▶ [Work instructions]:
Which of the lines below contain the string "stdpp"? Copy each one.

▶ [Extracted entries]:
(** * Taxonomy: tree flattening, filtered reconstruction and path selection

    A shallow embedding of the algorithmic core of
    [src/components/Taxonomy/Taxonomy.tsx] (and of its virtualised sibling,
    which shares [isSubArray], [flatten], [setSelected] and
    [optionsWithMaxUsages] verbatim), together with the properties stated
    about it.

    Conventions of the embedding:
    - a JavaScript array is a [list]; the sparse array [childs], which the
      code indexes by an integer depth and tests for holes, is a
      [gmap Z (list TaxonomyItem)] (a hole is an absent key);
    - an integer-valued JavaScript [number] is a [Z];
    - an optional field is an [option];
    - an operation that can throw returns a [Completion]. *)

From Stdlib Require Import ZArith String Ascii.
From stdpp Require Import base option list gmap strings.

#[local] Set Warnings "-register-all".
#[local] Open Scope Z_scope.

(** ** A fragment of JavaScript semantics *)

(** What went wrong when an operation throws. The only exception the
    modelled code can raise is the [TypeError] of calling a method on
    [undefined]; it records the index whose slot was a hole. *)
Inductive JsError : Type :=
  | TypeError_undefined_slot (index : Z).

(** The outcome of running a statement: normal completion with a value, or
    an exception. *)
Inductive Completion (A : Type) : Type :=
  | Normal (a : A)
  | Throw (e : JsError).
Arguments Normal {A} a.
Arguments Throw {A} e.

(** Sequencing: an exception skips the rest. Registered as stdpp's
    [MBind], which gives the notation [x ← c; k]. *)
#[global] Instance Completion_bind : MBind Completion :=
  fun A B (k : A -> Completion B) (c : Completion A) =>
    match c with
    | Normal a => k a
    | Throw e => Throw e
    end.

#[global] Instance Completion_ret : MRet Completion := @Normal.

(** [for (…) body] over the elements [xs], threading the loop state and
    stopping at the first exception. *)
Fixpoint forEachC {S A : Type} (body : S -> A -> Completion S)
    (xs : list A) (st : S) : Completion S :=
  match xs with
  | [] => Normal st
  | x :: xs' => st' ← body st x; forEachC body xs' st'
  end.

(** Truthiness of a number: every number but [0] (and [NaN], which an
    integer never is). *)
Definition truthy_number (n : Z) : bool := negb (n =? 0).

(** Truthiness of an optional number: [undefined] is falsy. *)
Definition truthy_opt_number (o : option Z) : bool :=
  match o with
  | Some n => truthy_number n
  | None => false
  end.

(** Truthiness of an optional boolean. *)
Definition truthy_opt_bool (o : option bool) : bool :=
  match o with
  | Some b => b
  | None => false
  end.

▶ [Answer below]:
From stdpp Require Import base option list gmap strings.
(** Sequencing: an exception skips the rest. Registered as stdpp's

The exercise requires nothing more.